Apply Rope Write KV#
- void trt_edgellm::kernel::launchApplyRopeWriteKVPackedQKV( )#
Launch kernel to handle case where KVCache is empty. We will instantiate the KVCache and overwrite the QKV tensor directly.
- Parameters:
cosSinCache – [in] FP32 type tensor with layout of [cosSinCacheBatchSize, cosSinCacheSeqLen, rotaryDim]
qkv – [inout] FP16 type tensor with layout of [batchSize, runtimeSeqLen, Hq + Hk + Hv, headDim], the tensor will perform inplace update.
kvCache – [out] FP16 type tensor with layout of [batchSize, 2, Hkv, kvCacheCapacity, headDim], write KVCache from the start positions.
stream – [in] CUDA stream to launch the kernel
- void trt_edgellm::kernel::launchApplyRopeWriteKVContinuousQAndKVCache(
- rt::Tensor const &cosSinCache,
- rt::Tensor const &kvCacheEndLens,
- rt::Tensor &qkv,
- rt::Tensor &kvCache,
- rt::Tensor &qOut,
- cudaStream_t stream
Launch the kernel to handle case where KVCache is not empty.

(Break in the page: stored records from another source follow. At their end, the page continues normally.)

Lemma write_ok fs' : sees (atomic_write_cert_dir name cert key m) fs0 fs' → live_ok fs'.
Proof.
  destruct (dirs_apart name) as (Hs & Ho & Hso). set (A := λ fs : Fs, fs !! name = fs0 !! name).
  set (B := λ fs : Fs, A fs ∧ ∃ dir, fs !! staging_dir name = Some dir ∧ contents <$> dir !! "cert.pem" = Some cert).
  set (C := λ fs : Fs, A fs ∧ ready fs).
  assert (∀ op fs1 fs2, A fs1 → during op fs1 fs2 → ¬ touches op name → A fs2) as Hd.
  { intros op f1 f2 HA E Ht. unfold A. by rewrite (during_other _ _ _ _ E Ht). }
  assert (∀ op fs1 fs2, A fs1 → after op fs1 fs2 → ¬ touches op name → A fs2) as Ha.
  { intros op f1 f2 HA E Ht. unfold A. by rewrite (after_other _ _ _ _ E Ht). }
  apply (sees_step A A live_ok); [|by eauto|by eauto| |done].
  { intros f1 f2 HA E. left. by eapply Hd. }
  apply (sees_step A A live_ok); [|by eauto|done|].
  { intros f1 f2 HA E. left. by eapply Hd. }
  apply (sees_step A B live_ok); [| |done|].
  { intros f1 f2 HA E. left. by eapply Hd. }
  { intros f1 f2 HA E. split; [by eapply Ha|]. destruct E as (dir & m' & _ & ->). rewrite lookup_insert_eq.
    eexists. split; [done|]. by rewrite lookup_insert_eq. }
  apply (sees_step B C live_ok); [| |done|].
  { intros f1 f2 [HA _] E. left. by eapply Hd. }
  { intros f1 f2 [HA (dir & Ed & Hc)] E. split; [by eapply Ha|]. destruct E as (dir' & Ed' & ->).
    assert (dir' = dir) as -> by congruence. eexists. split; [apply lookup_insert_eq|]. split; [|apply lookup_insert_eq].
    by rewrite lookup_insert_ne. }
  intros fs f' [HA Hr]. rewrite sees_if. case_decide as Hex.
  2:{ apply move_in_ok; [by apply eq_None_not_Some|done]. }
  revert HA Hr. generalize fs, f'. clear Hex fs f'. intros fs f' HA Hr.
  assert (∀ op f1 f2, ready f1 → during op f1 f2 → ¬ touches op (staging_dir name) → ready f2) as Hdr.
  { intros op f1 f2 (dir & E & Hp) Hop Ht. exists dir. by rewrite (during_other _ _ _ _ Hop Ht). }
  assert (∀ op f1 f2, ready f1 → after op f1 f2 → ¬ touches op (staging_dir name) → ready f2) as Har.
  { intros op f1 f2 (dir & E & Hp) Hop Ht. exists dir. by rewrite (after_other _ _ _ _ Hop Ht). }
  apply (sees_step C C live_ok); [| | | |by split].
  - intros f1 f2 [HA1 _] E. left. by eapply Hd.
  - intros f1 f2 [HA1 Hr1] E. split; [by eapply Ha|]. eapply Har; [done..|]. cbn. congruence.
  - intros _ f1 f2 [HA1 Hr1] E. split; [by eapply Hd|]. eapply Hdr; [done..|]. cbn. congruence.
  - apply (sees_step C (λ fs, fs !! name = None ∧ ready fs) live_ok); [| |done|].
    + intros f1 f2 [HA1 _] [->|(dir & _ & _ & ->)]; [by left|]. right. left. rewrite lookup_insert_ne by done. apply lookup_delete_eq.
    + intros f1 f2 [HA1 Hr1] E. split; [|eapply Har; [done..|cbn; naive_solver]]. destruct E as (dir & _ & _ & ->).
      rewrite lookup_insert_ne by done. apply lookup_delete_eq.
    + intros f1 f2 [Hn Hr1]. by apply move_in_ok.
Qed.

End crash.

(** Directories the certificate does not use are left alone. *)
Lemma sees_other p d fs fs' :
  (fix untouched (p : Prog) : Prop :=
     match p with
     | Done => True
     | Seq _ op k => ¬ touches op d ∧ untouched k
     | IfDir _ yes no => untouched yes ∧ untouched no
     end) p →
  sees p fs fs' → fs' !! d = fs !! d.
Proof.
  revert fs. induction p as [|strict op k IH|c yes IHy no IHn]; intros fs Hu Hs.
  - by rewrite Hs.
  - destruct Hu as [Ht Hu], Hs as [Hd|[(fs1 & Ha & Hk)|(_ & fs1 & Hd & Hk)]].
    + by eapply during_other.
    + rewrite (IH _ Hu Hk). by eapply after_other.
    + rewrite (IH _ Hu Hk). by eapply during_other.
  - destruct Hu as [Hy Hn]. cbn in Hs. case_decide; auto.
Qed.

Lemma completes_sees p fs fs' : completes p fs fs' → sees p fs fs'.
Proof.
  revert fs. induction p as [|strict op k IH|c yes IHy no IHn]; intros fs Hc; [done| |].
  - destruct Hc as [(fs1 & Ha & Hk)|(-> & fs1 & Hd & Hk)]; [right; left|right; right; split; [done|]]; eauto.
  - cbn in *. case_decide; auto.
Qed.

(** A write that succeeds leaves the new pair: it ends with the rename and a
    removal elsewhere. *)
Lemma move_in_done name fs fs' :
  completes (move_in name) fs fs' → ∃ dir, fs !! staging_dir name = Some dir ∧ fs' !! name = Some dir.
Proof.
  destruct (dirs_apart name) as (_ & Ho & _).
  intros [(fs1 & (dir & E & _ & ->) & Hc)|(? & _)]; [|done]. exists dir. split; [done|].
  rewrite <- (lookup_insert_eq (delete (staging_dir name) fs) name dir).
  destruct Hc as [(fs2 & Ha & ->)|(_ & fs2 & Hd & ->)]; [by eapply after_other|by eapply during_other].
Qed.

Lemma write_done name cert key m fs fs' :
  completes (atomic_write_cert_dir name cert key m) fs fs' → ∃ dir, fs' !! name = Some dir ∧ new_pair cert key m dir.
Proof.
  destruct (dirs_apart name) as (Hs & Ho & Hso). unfold atomic_write_cert_dir.
  intros Hc. assert (∃ f1, completes (Seq true (CreateDir (staging_dir name))
      (Seq true (WriteFile (staging_dir name) "cert.pem" cert) (Seq true (WritePrivate (staging_dir name) "key.pem" key m)
      (IfDir name (Seq false (RemoveAll (old_dir name)) (Seq true (Rename name (old_dir name)) (move_in name)))
      (move_in name))))) f1 fs') as (f1 & Hc1) by (destruct Hc as [(f1 & _ & ?)|(_ & f1 & _ & ?)]; eauto).
  clear Hc. destruct Hc1 as [(f2 & _ & [(f3 & (dir & m' & _ & ->) & [(f4 & (dir' & E & ->) & Hif)|[? _]])|[? _]])|[? _]];
    [|done..].
  rewrite lookup_insert_eq in E. injection E as <-. set (full := <["key.pem" := _]> _) in Hif.
  assert (new_pair cert key m full) as Hp.
  { unfold full. split; [|apply lookup_insert_eq]. by rewrite lookup_insert_ne, lookup_insert_eq. }
  enough (∃ dir, full = dir ∧ fs' !! name = Some dir) as (? & <- & ?) by eauto.
  cbn [completes] in Hif. case_decide.
  - assert (∃ f5, f5 !! staging_dir name = Some full ∧ completes (Seq true (Rename name (old_dir name)) (move_in name)) f5 fs')
      as (f5 & Ef & [(f6 & Ha & Hm)|[? _]]); [|  |done].
    { destruct Hif as [(f5 & Ha & Hk)|(_ & f5 & Hd & Hk)]; exists f5; (split; [|done]).
      - rewrite (after_other _ _ _ (staging_dir name) Ha) by (cbn; congruence). apply lookup_insert_eq.
      - rewrite (during_other _ _ _ (staging_dir name) Hd) by (cbn; congruence). apply lookup_insert_eq. }
    destruct (move_in_done _ _ _ Hm) as (dir0 & E & Hd). exists dir0. split; [|done].
    rewrite (after_other _ _ _ (staging_dir name) Ha) in E by (cbn; naive_solver). congruence.
  - destruct (move_in_done _ _ _ Hif) as (dir0 & E & Hd). exists dir0. split; [|done].
    rewrite lookup_insert_eq in E. congruence.
Qed.

Lemma new_stored name cert key m fs dir :
  fs !! name = Some dir → new_pair cert key m dir →
  stored fs name = Some (cert, key) ∧ mode <$> (fs !! name ≫= (.!! "key.pem")) = Some m.
Proof.
  intros E [Hc Hk]. unfold stored. rewrite E. cbn. rewrite Hk.
  destruct (dir !! "cert.pem"); [|done]. cbn in *. split; congruence.
Qed.

(** C37: however the writing of a certificate ends, and at every moment of it, the
    directory it is read from holds the old pair, is not there, or holds the
    whole new pair with the key's mode: never a certificate with the key of
    another.  Other certificates are not touched, but for one called like the
    staging or the old directory, [name.new] or [name.old] ([names_collide]),
    and when the writing succeeds the new pair is the one that is read. *)
Theorem cert_dir_never_mixed (name cert key : string) (m : N) (fs fs' : Fs) :
  sees (atomic_write_cert_dir name cert key m) fs fs' →
  (fs' !! name = fs !! name ∨ stored fs' name = None ∧ fs' !! name = None ∨
   stored fs' name = Some (cert, key) ∧ mode <$> (fs' !! name ≫= (.!! "key.pem")) = Some m) ∧
  (∀ d, d ∉ [name; staging_dir name; old_dir name] → fs' !! d = fs !! d) ∧
  (completes (atomic_write_cert_dir name cert key m) fs fs' → stored fs' name = Some (cert, key)).
Proof.
  intros Hs. split_and!.
  - destruct (write_ok _ _ _ _ _ _ Hs) as [?|[E|(dir & E & Hp)]]; [by left| |right; right; by eapply new_stored].
    right. left. unfold stored. by rewrite E.
  - intros d Hd. rewrite !not_elem_of_cons in Hd. eapply sees_other; [|done]. cbn. naive_solver.
  - intros Hc. destruct (write_done _ _ _ _ _ _ Hc) as (dir & E & Hp). by eapply new_stored.
Qed.

(** * Renewal *)

Record CertState := {
  cs_domains : list string;
  expiry_ts : Z;
  next_renewal_ts : Z;
}.

Definition days30 : Z := 30 * 24 * 3600.

Fixpoint upsert (entry : CertState) (v : list CertState) : list CertState :=
  match v with
  | [] => [entry]
  | c :: v' => if decide (cs_domains c = cs_domains entry) then entry :: v' else c :: upsert entry v'
  end.

Lemma upsert_domains entry v :
  cs_domains <$> upsert entry v =
  if decide (cs_domains entry ∈ cs_domains <$> v) then cs_domains <$> v else (cs_domains <$> v) ++ [cs_domains entry].
Proof.
  induction v as [|c v IH]; [done|]. cbn [upsert]. destruct (decide (cs_domains c = cs_domains entry)) as [E|E].
  - rewrite decide_True by (cbn; rewrite E; left). cbn. by rewrite E.
  - rewrite !fmap_cons, IH. case_decide; case_decide; set_solver.
Qed.

Lemma upsert_in entry v : entry ∈ upsert entry v.
Proof. induction v as [|c v IH]; cbn; [set_solver|]. case_decide; set_solver. Qed.

Lemma upsert_unique entry v : NoDup (cs_domains <$> v) → NoDup (cs_domains <$> upsert entry v).
Proof.
  intros Hn. rewrite upsert_domains. case_decide; [done|]. apply NoDup_app. split_and!; [done|set_solver|apply NoDup_singleton].
Qed.

Section renewal.
(** [cert_expiry_timestamp]; reading a PEM pair; whether an acceptor can be
    built from it. *)
Context {Pair : Type}.
Context (expiry : string → option Z) (read_pair : string → string → option Pair) (usable : Pair → bool).
(** The certificate's name, domains and settings. *)
Context (name : string) (doms : list string) (key_mode : N) (retry_interval : Z).

Definition cert_pem (fs : Fs) : option string := dir ← fs !! name; f ← dir !! "cert.pem"; Some (contents f).
(* ===== verification/Dns.v ===== *)
(** DNS-01 providers ([src/dns_provider.rs]): the clients that set and clear
    the TXT record of a challenge at an acme-dns server, at Cloudflare or
    through a program.

    What the network and the programs do is a parameter over the state of the
    outside world; [CloudflareZone] states what the API documents of the
    records of a zone. *)
From S2P Require Import Prelude RustStr Http Jwt Oidc StaticFiles ParseTls.

(** A request and its answer; the body of an answer may fail to arrive. *)
Module Dns.

Record Request := {
  rq_method : string;
  rq_uri : string;
  rq_headers : list (string * string);
  rq_body : string;
}.

Record Response := {
  rs_status : N;
  rs_body : Result string;
}.

Definition is_success (r : Response) : bool := rs_status r / 100 =? 2.

Definition urlencoding (s : string) : string := StaticFiles.url_encode_segment s.

(** A text between quotes, as it stands. *)
Definition QUOTE : ascii := "034".
Definition quoted (s : string) : string := String QUOTE (s +:+ String QUOTE "").

Section providers.
Context `{Json} {W : Type}.
(** An HTTPS exchange; [None] where the request cannot be built. *)
Context (buildable : Request → bool) (exchange : Request → W → Result Response * W).
(** A program with its arguments and environment: whether it ended well. *)
Context (spawn : string → list string → list (string * string) → W → Result bool * W).

Definition request (rq : Request) (w : W) : Result Response * W :=
  if buildable rq then exchange rq w else (Err "building request", w).

(** ** acme-dns *)

Definition acme_dns_body (subdomain value : string) : string :=
  "{" +:+ quoted "subdomain" +:+ ":" +:+ quoted subdomain +:+ "," +:+ quoted "txt" +:+ ":" +:+ quoted value +:+ "}".

Definition acme_dns_set (api_url username password subdomain value : string) (w : W) : Result unit * W :=
  let url := trim_end_by (λ c, Ascii.eqb c "/") api_url +:+ "/update" in
  match request {| rq_method := "POST"; rq_uri := url;
                   rq_headers := [("X-Api-User", username); ("X-Api-Key", password); ("Content-Type", "application/json")];
                   rq_body := acme_dns_body subdomain value |} w with
  | (Ok r, w) => (if is_success r then Ok tt else Err "acme-dns /update", w)
  | (Err e, w) => (Err e, w)
  end.

(** ** Cloudflare *)

Definition records_url (zone_id : string) : string :=
  "https://api.cloudflare.com/client/v4/zones/" +:+ zone_id +:+ "/dns_records".

Definition auth_header (api_token : string) : string * string := ("Authorization", "Bearer " +:+ api_token).

Definition trim_dots (fqdn : string) : string := trim_end_by (λ c, Ascii.eqb c ".") fqdn.

Definition record_json (name value : string) : json :=
  JObj (list_to_map [("type", JStr "TXT"); ("name", JStr name); ("content", JStr value); ("ttl", JU64 60)]).

Definition create_request (zone_id api_token name value : string) : Request :=
  {| rq_method := "POST"; rq_uri := records_url zone_id;
     rq_headers := [auth_header api_token; ("Content-Type", "application/json")];
     rq_body := json_print (record_json name value) |}.

Definition list_request (zone_id api_token name value : string) : Request :=
  {| rq_method := "GET";
     rq_uri := records_url zone_id +:+ "?type=TXT&name=" +:+ urlencoding name +:+ "&content=" +:+ urlencoding value;
     rq_headers := [auth_header api_token]; rq_body := "" |}.

Definition delete_request (zone_id api_token id : string) : Request :=
  {| rq_method := "DELETE"; rq_uri := records_url zone_id +:+ "/" +:+ id; rq_headers := [auth_header api_token]; rq_body := "" |}.

(** [v.get("result")?.as_array()?.first()?.get("id")?.as_str()]. *)
Definition first_id (v : json) : option string :=
  l ← match Jwt.json_get v "result" with Some (JArr l) => Some l | _ => None end;
  r ← head l;
  match Jwt.json_get r "id" with Some (JStr s) => Some s | _ => None end.

Definition cloudflare_set (zone_id api_token fqdn value : string) (w : W) : Result unit * W :=
  match request (create_request zone_id api_token (trim_dots fqdn) value) w with
  | (Ok r, w) => (if is_success r then Ok tt else Err "Cloudflare create-record", w)
  | (Err e, w) => (Err e, w)
  end.

Definition cloudflare_clear (zone_id api_token fqdn value : string) (w : W) : Result unit * W :=
  match request (list_request zone_id api_token (trim_dots fqdn) value) w with
  | (Err e, w) => (Err e, w)
  | (Ok r, w) =>
      if negb (is_success r) then (Err "Cloudflare list-records", w)
      else
        match (body ← rs_body r; ok_or (json_parse body) "parsing Cloudflare list-records response") with
        | Err e => (Err e, w)
        | Ok v =>
            match first_id v with
            | None => (Ok tt, w)
            | Some id =>
                match request (delete_request zone_id api_token id) w with
                | (Ok r, w) => (if is_success r then Ok tt else Err "Cloudflare delete-record", w)
                | (Err e, w) => (Err e, w)
                end
            end
        end
  end.

(** ** Programs *)

Definition exec_run (program : string) (args : list string) (action fqdn value : string) (w : W) : Result unit * W :=
  match spawn program args [("HYPERSHUNT_DNS_ACTION", action); ("HYPERSHUNT_DNS_FQDN", fqdn); ("HYPERSHUNT_DNS_VALUE", value)] w with
  | (Ok true, w) => (Ok tt, w)
  | (Ok false, w) => (Err "DNS exec hook", w)
  | (Err e, w) => (Err e, w)
  end.

(** ** Providers *)

(** [DnsProvider], with the methods of the three implementations. *)
Record DnsProvider := {
  set_txt : string → string → W → Result unit * W;
  clear_txt : string → string → W → Result unit * W;
}.

Definition build (cfg : ParseTls.DnsProviderConfig) : DnsProvider :=
  match cfg with
  | ParseTls.AcmeDns api_url username password subdomain =>
      {| set_txt _ value := acme_dns_set api_url username password subdomain value; clear_txt _ _ w := (Ok tt, w) |}
  | ParseTls.Cloudflare zone_id api_token =>
      {| set_txt := cloudflare_set zone_id api_token; clear_txt := cloudflare_clear zone_id api_token |}
  | ParseTls.Exec program args =>
      {| set_txt := exec_run program args "set"; clear_txt := exec_run program args "clear" |}
  end.

(** * What the records of a zone become *)

Record Rec := {
  r_id : string;
  r_name : string;
  r_content : string;
}.

Definition matches (name value : string) (r : Rec) : bool := String.eqb (r_name r) name && String.eqb (r_content r) value.

(** Characters a query or a path segment of the client is made of. *)
Definition uri_char (c : ascii) : bool :=
  StaticFiles.href_char c || Ascii.eqb c "?" || Ascii.eqb c "&" || Ascii.eqb c "=" || Ascii.eqb c "/".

We will write to a dedicated Q tensor and KVCache.
Note
We won’t overwrite QKV tensor in this case but we use Tensor& signature to reduce duplicate code.
- Parameters:
cosSinCache – [in] FP32 type tensor with layout of [cosSinCacheBatchSize, cosSinCacheSeqLen, rotaryDim]
kvCacheEndLens – [in] INT32 type tensor with layout of [batchSize], the end position of KVCache after writing.
qkv – [in] FP16 type tensor with layout of [batchSize, runtimeSeqLen, Hq + Hk + Hv, headDim]
kvCache – [out] FP16 type tensor with layout of [batchSize, 2, Hkv, kvCacheCapacity, headDim], write KVCache from the end position.
qOut – [out] FP16 type tensor with layout of [batchSize, runtimeSeqLen, Hq, headDim], the output Q tensor.
stream – [in] CUDA stream to launch the kernel
- void trt_edgellm::kernel::launchApplyRopeWriteKVTreeDecoding(
- rt::Tensor const &cosSinCache,
- rt::Tensor const &kvCacheEndLens,
- rt::Tensor const &tokenPosIds,
- rt::Tensor &qkv,
- rt::Tensor &kvCache,
- rt::Tensor &qOut,
- cudaStream_t stream
Launch the kernel when we are performing tree attention for speculative decoding.
Note
We won’t overwrite QKV tensor in this case but we use Tensor& signature to reduce duplicate code.
- Parameters:
cosSinCache – [in] FP32 type tensor with layout of [cosSinCacheBatchSize, cosSinCacheSeqLen, rotaryDim]
kvCacheEndLens – [in] INT32 type tensor with layout of [batchSize], the end position of KVCache after writing.
tokenPosIds – [in] INT32 type tensor with layout of [batchSize, runtimeSeqLen], the position of token within sequence.
qkv – [in] FP16 type tensor with layout of [batchSize, runtimeSeqLen, Hq + Hk + Hv, headDim]
kvCache – [out] FP16 type tensor with layout of [batchSize, 2, Hkv, kvCacheCapacity, headDim], write KVCache from the end position.
qOut – [out] FP16 type tensor with layout of [batchSize, runtimeSeqLen, Hq, headDim], the output Q tensor.
stream – [in] CUDA stream to launch the kernel